Keywords: Stroke; Thrombolysis; Fast MRI (Magnetic resonance Imaging with limited sequence); CT-head (computerised Tomography of the head)
Various studies have shown that a significant proportion of patients presenting as acute ischaemic stroke and thereby receiving stroke thrombolysis may have ‘Stroke Mimics’. Due to the time constrain in differentiating the true stroke from stroke mimics and limited availability of the timely MRI head these patients are not identified at stroke thrombolysis. However, diagnostic clarity is necessary thereafter for the appropriate management of such patients. A limited sequence ‘Fast Brain MRI protocol’ was introduced in our stroke unit to identify such ‘Stroke Mimics’ after thrombolysis. This 5-minute fast Brain MRI protocol included axial FLAIR and DWI sequence.
We evaluated all acute ischaemic stroke patients receiving thrombolysis in a DGH over 12 months. All thrombolysis patients received a routine CT Head 24 hours after receiving thrombolysis. Those patients with negative neuroimaging for an infarction at 24 hour received MRI Brain. A limited-sequence ‘Fast Brain MRI protocol’ was introduced in our stroke unit, this 5-minute fast Brain MRI protocol included axial FLAIR and DWI sequence.
Out of total 1200 patents referred with a possible diagnosis of stroke or stroke-like event over the 12 months between August 2017 to July 2018, 223 patients were within the thrombolysis window. 53 of them received stroke thrombolysis (thrombolysis rate 24%). f 14 out of these 53 patients (26%) were neuroimaging negative at 24hour CT and hence ended up having Fast MRI of their head. Out of this 14 thrombolysed but initial neuroimaging-negative patients 6 patients (11% of total thrombolysed cases) were noted to have DWI-negative MRI Brain scan and hence identified as ‘Stroke Mimic’ who has received thrombolysis. Out of 14 thrombolysed but initial neuroimaging-negative cases 64% (9 out of 14) were confirmed to have a stroke after MRI scan and 36% (5 out of 14) were negative for any recent infarction (Table 1 & 2).

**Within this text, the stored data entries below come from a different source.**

Lemma create_purchase_return_effect_witness :
  let s' := demo_given_back in
  already_returned_by_product (working s') 1 2 = 2000 /\
  already_returned_by_product (working s') 1 2 <= received_by_product (working demo_next) 1 2 /\
  exists posted_id,
    posted_net (working s') posted_id ACCOUNT_INVENTORY = - returned_value (working demo_next) demo_back.
Proof.
  intros s'. destruct demo_received_state as (Hp & Hs & Hl & Hk & H).
  destruct (create_purchase_return_effect demo_return_args demo_back (Some 1)
    demo_next 1 _ Hp Hs Hl (session_on_clean _) Hk H) as (Hr & _ & _ & pid & _ & Hinv).
  split; [vm_compute; reflexivity|]. split; [exact (proj2 (Hr 1 2))|].
  exists pid. exact Hinv.
Defined.

(** ** The order's state machine *)

(** The documented transitions of order [o]. *)
Inductive po_step : purchasing_op -> Z -> PurchaseOrderStatus -> PurchaseOrderStatus -> Prop :=
  | po_submit o a c : po_step (P_submit o a c) o PO_DRAFT PO_ORDERED
  | po_cancel o a c st : po_cancellable st = true -> po_step (P_cancel o a c) o st PO_CANCELLED
  | po_receive a ls c st st' : receivable st = true -> receivable st' = true \/ st' = PO_RECEIVED ->
      st' <> PO_ORDERED -> po_step (P_receive a ls c) (ra_order_id a) st st'.

(** The order [po] after a step that leaves it alone or moves its status. *)
Definition order_moved (op : purchasing_op) (o : Z) (po po' : PurchaseOrder) : Prop :=
  po' = with_po_status (po_status po') po /\
  (po_status po' = po_status po \/ po_step op o (po_status po) (po_status po')).

Lemma order_unmoved op o po : order_moved op o po po.
Proof. split; [by destruct po|by left]. Qed.

Lemma status_set_moved op o st d d' (guard : PurchaseOrderStatus -> bool) x :
  purchase_orders d' = set_row x (with_po_status st) (purchase_orders d) ->
  (forall po, row_of (purchase_orders d) x = Some po -> guard (po_status po) = true) ->
  (forall st0, guard st0 = true -> po_step op x st0 st) ->
  forall po, row_of (purchase_orders d) o = Some po ->
  exists po', row_of (purchase_orders d') o = Some po' /\ order_moved op o po po'.
Proof.
  intros E Hg Hs po Hpo. rewrite E, row_of_set. case_bool_decide as Ex.
  - subst. rewrite Hpo. eexists. split; [done|]. split; [done|]. right. apply Hs. by apply Hg.
  - exists po. split; [done|]. apply order_unmoved.
Qed.

(** [submit_purchase_order] and [cancel_purchase_order], up to their texts. *)
Lemma status_op_ok x st (guard : PurchaseOrderStatus -> bool) caller actor name s i s' :
  (po ← get_purchase_order x;
   _ ← enforce_store_access caller (po_store_id po);
   _ ← raise_if (negb (guard (po_status po))) invalid_po_state;
   _ ← update x (with_po_status st);
   _ ← log_event actor name "purchase_order" (Some x);
   _ ← commit;
   mret x) s = (Ok i, s') ->
  purchase_orders (working s') = set_row x (with_po_status st) (purchase_orders (working s)) /\
  forall po, row_of (purchase_orders (working s)) x = Some po -> guard (po_status po) = true.
Proof.
  intros H. unfold get_purchase_order in H.
  apply bind_ok in H as (po & s1 & H1 & H). apply bind_ok in H1 as (o & s2 & H2 & H1).
  apply get_ok in H2 as [-> <-]. apply of_option_ok in H1 as [Hpo <-].
  apply bind_ok in H as (? & s1 & H1 & H). apply enforce_store_access_ok in H1 as [_ <-].
  apply bind_ok in H as (? & s1 & H1 & H). apply raise_if_ok in H1 as [Hg <-].
  apply bind_ok in H as (? & s1 & H1 & H). apply update_ok in H1 as (_ & _ & _ & _ & ->).
  apply bind_ok in H as ([] & s1 & H1 & H). apply log_event_ok in H1 as ->.
  apply bind_ok in H as (? & s1 & H1 & H). apply commit_ok in H1 as (_ & Hw & _).
  apply ret_ok in H as [_ <-]. rewrite Hw. simpl. split; [done|].
  intros po' Hpo'. simpl in Hpo. rewrite Hpo in Hpo'. injection Hpo' as <-. by bools.
Qed.

(** Creating an order only appends. *)
Lemma create_order_appends a lines caller s i s' :
  committed s = working s -> create_purchase_order a lines caller s = (Ok i, s') ->
  exists new, purchase_orders (working s') = purchase_orders (working s) ++ new.
Proof.
  intros Hcw H. unfold create_purchase_order, _create_purchase_order_inner in H.
  apply bind_ok in H as (j & s1 & H1 & H).
  apply bind_ok in H as (? & s2 & H2 & H). apply commit_ok in H2 as (_ & Hw & _).
  apply ret_ok in H as [_ <-]. rewrite Hw. clear Hw.
  apply bind_ok in H1 as (? & s3 & H2 & H). apply enforce_store_access_ok in H2 as [_ <-].
  apply bind_ok in H as (o & s3 & H1 & H). apply find_by_ok in H1 as [-> _].
  assert (Hnone : exists new, purchase_orders (working s) = purchase_orders (working s) ++ new)
    by (exists []; by rewrite app_nil_r).
  destruct o as [[k r]|]; [by apply ret_ok in H as [_ <-]|].
  apply bind_ok in H as (st & s3 & H1 & H). apply get_ok in H1 as [_ <-].
  apply bind_ok in H as (? & s3 & H1 & H). apply raise_if_ok in H1 as [_ <-].
  apply bind_ok in H as (su & s3 & H1 & H). apply get_ok in H1 as [_ <-].
  apply bind_ok in H as (? & s3 & H1 & H). apply raise_if_ok in H1 as [_ <-].
  apply bind_ok in H as (? & s3 & H1 & H).
  assert (s3 = s) as ->.
  { apply (fixes_run (fun s => s)) in H1; [done|]. purchasing_ops. solve_fixes. }
  apply bind_ok in H as (n & s3 & H3 & H). injection H3 as _ <-.
  apply bind_ok in H as ([k new] & s3 & Hins & H). apply insert_or_winner_ok in Hins. simpl in Hins.
  destruct Hins as [(-> & -> & _ & _ & ->)|(-> & -> & r & Hsel)]; simpl in H.
  - apply (fixes_run (fun s => purchase_orders (working s))) in H; [|solve_fixes].
    rewrite H. simpl. by eexists.
  - apply ret_ok in H as [_ <-]. simpl. by rewrite Hcw.
Qed.

(** Log, commit, return: the end of the operations on suppliers. *)
Lemma log_commit_ok u act ety eid i s j s' :
  (_ ← log_event u act ety eid; _ ← commit; mret i : Tx Z) s = (Ok j, s') ->
  document_tables (working s') = document_tables (working s).
Proof.
  intros H. apply bind_ok in H as ([] & s1 & H1 & H). apply log_event_ok in H1 as ->.
  apply bind_ok in H as (? & s1 & H1 & H). apply commit_ok in H1 as (_ & E & _).
  apply ret_ok in H as [_ <-]. by rewrite E.
Qed.

Lemma or_duplicate_code_ok {A} (m : Tx A) s a s' : or_duplicate_code m s = (Ok a, s') -> m s = (Ok a, s').
Proof.
  unfold or_duplicate_code. intros [H|(c & s1 & _ & H)]%except_integrity_ok; [done|].
  by apply bind_ok in H as (? & ? & _ & H).
Qed.

Lemma supplier_ops_ok op s i s' :
  match op with
  | P_create_supplier _ _ | P_update_supplier _ _ _ | P_set_supplier_active _ _ _ => True
  | _ => False
  end ->
  run_purchasing_op op s = (Ok i, s') -> document_tables (working s') = document_tables (working s).
Proof.
  destruct op; intros []; simpl; unfold create_supplier, update_supplier, set_supplier_active, get_supplier;
    intros H; apply bind_ok in H as (x & s1 & H1 & H).
  - apply or_duplicate_code_ok, add_ok in H1 as (_ & _ & _ & ->). by apply log_commit_ok in H.
  - apply (fixes_run (fun s => s)) in H1 as ->; [|solve_fixes].
    apply bind_ok in H as (y & s1 & H1 & H). apply or_duplicate_code_ok, update_ok in H1 as (_ & _ & _ & _ & ->).
    by apply log_commit_ok in H.
  - apply (fixes_run (fun s => s)) in H1 as ->; [|solve_fixes].
    apply bind_ok in H as (y & s1 & H1 & H). apply update_ok in H1 as (_ & _ & _ & _ & ->).
    by apply log_commit_ok in H.
Qed.

(** Every operation of the module moves a purchase order only along the
    documented transitions (submitted from draft; cancelled from draft, ordered
    or partially received; received, in part or fully, from ordered or partially
    received), changes nothing else of its header, and never touches another
    order: a received or cancelled order stays as it is. *)
Theorem purchase_order_transitions op s i s' o po :
  purchasing_wf (working s) -> committed s = working s ->
  run_purchasing_op op s = (Ok i, s') -> row_of (purchase_orders (working s)) o = Some po ->
  exists po', row_of (purchase_orders (working s')) o = Some po' /\ order_moved op o po po'.
Proof.
  intros Hw Hcw H Hpo.
  assert (Hsame : purchase_orders (working s') = purchase_orders (working s) ->
    exists po', row_of (purchase_orders (working s')) o = Some po' /\ order_moved op o po po').
  { intros ->. exists po. split; [done|apply order_unmoved]. }
  destruct op; try (apply supplier_ops_ok in H; [|done]; by injection H); simpl in H.
  - apply create_order_appends in H as [new E]; [|done]. rewrite E. exists po.
    split; [by apply row_of_app_old|apply order_unmoved].
  - apply status_op_ok in H as [E Hg].
    apply (status_set_moved _ _ _ (working s) _ is_draft _ E Hg); [|done].
    intros st Hst. apply bool_decide_eq_true in Hst as ->. constructor.
  - apply status_op_ok in H as [E Hg].
    apply (status_set_moved _ _ _ (working s) _ po_cancellable _ E Hg); [|done]. by constructor.
  - apply receive_goods_ok in H as [(s1 & r & _ & Hor & E & _)|
      (po1 & details & _ & Hpo1 & Hrec & _ & Hne & Hd & Hv & _ & H)].
    { apply Hsame. rewrite E. by destruct Hor as [->| ->]; rewrite ?Hcw. }
    apply write_receipt_details_ok in H;
      [|by intros ->; subst|exact Hv|simpl; intros k it Hit; by destruct (pw_bounds _ Hw k it Hit)].
    destruct H as (s1 & s2 & pid & new & _ & _ & _ & _ & _ & _ & Epo & _). simpl in Epo.
    apply (status_set_moved _ _ _ (working s) _ receivable _ Epo); [| |done].
    + intros po2 Hpo2. rewrite Hpo1 in Hpo2. by injection Hpo2 as <-.
    + intros st Hst. unfold advanced_status. destruct (forallb _ _); constructor; auto.
  - apply create_purchase_return_ok in H as [(s1 & r & _ & Hor & E & _)|(_ & _ & _ & _ & H)].
    { apply Hsame. rewrite E. by destruct Hor as [->| ->]; rewrite ?Hcw. }
    apply write_purchase_return_ok in H as (s1 & s2 & pid & rows & vs & _ & _ & E & _). by apply Hsame.
Qed.

Lemma purchase_order_transitions_witness :
  exists po', row_of (purchase_orders (working demo_received)) 1 = Some po' /\
    po_status po' = PO_PARTIALLY_RECEIVED /\
    exists po, row_of (purchase_orders (working demo_ordered)) 1 = Some po /\
      order_moved (P_receive demo_receipt_args demo_receipt_lines (Some 1)) 1 po po'.
Proof.
  destruct demo_ordered_state as (_ & Hc & _ & H).
  assert (exists po, row_of (purchase_orders (working demo_ordered)) 1 = Some po) as [po Hpo]
    by (eexists; vm_compute; reflexivity).
  destruct (purchase_order_transitions (P_receive demo_receipt_args demo_receipt_lines (Some 1))
              demo_ordered 1 demo_received 1 po (proj2 demo_ordered_wf) Hc H Hpo) as (po' & Hpo' & Hm).
  assert (option_map po_status (row_of (purchase_orders (working demo_received)) 1)
          = Some PO_PARTIALLY_RECEIVED) as Hst by (vm_compute; reflexivity).
  rewrite Hpo' in Hst. exists po'. split; [exact Hpo'|]. split; [exact (f_equal (default PO_DRAFT) Hst)|].
  exists po. exact (conj Hpo Hm).
Defined.

(** ** Retries *)

Lemma select_appended {R} (p : R -> bool) (t : list R) r :
  select (fun _ x => p x) t = [] -> p r = true -> select (fun _ x => p x) (t ++ [r]) = [(next_id t, r)].
Proof. intros Ht Hr. by rewrite select_app, Ht, Hr. Qed.

Lemma receive_goods_recorded a lines caller s i s' :
  purchasing_wf (working s) -> receive_goods a lines caller s = (Ok i, s') ->
  exists r, select (fun _ r => receipt_under (ra_key a) r) (goods_receipts (working s')) = [(i, r)].
Proof.
  intros Hw [(s1 & r & _ & _ & -> & Hsel)|(po & details & Hnone & _ & _ & _ & Hne & Hd & Hv & -> & H)]
    %receive_goods_ok; [by exists r|].
  apply write_receipt_details_ok in H;
    [|by intros ->; subst|exact Hv|simpl; intros k it Hit; by destruct (pw_bounds _ Hw k it Hit)].
  destruct H as (_ & _ & _ & _ & _ & E & _). rewrite E. simpl. eexists.
  apply select_appended; [done|]. by apply bool_decide_eq_true_2.
Qed.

In our study, we noticed that the majority of patient with suspected acute ischaemic stroke and thereby receiving stroke thrombolysis were confirmed to have a cerebral infarction. Only 11% of thrombolysed stroke was confirmed as ‘Stroke mimic’. We concluded that thorough initial assessment and full NIHSS scoring had taken place in all these cases before thrombolysis. Unless a ‘Fast Brain MRI’ scan protocol is readily available without any delay prior to stroke thrombolysis it would not be possible to completely exclude the stroke, mimics receiving thrombolysis; as there is always anxiety that we might deny the thrombolysis to the genuine patients otherwise.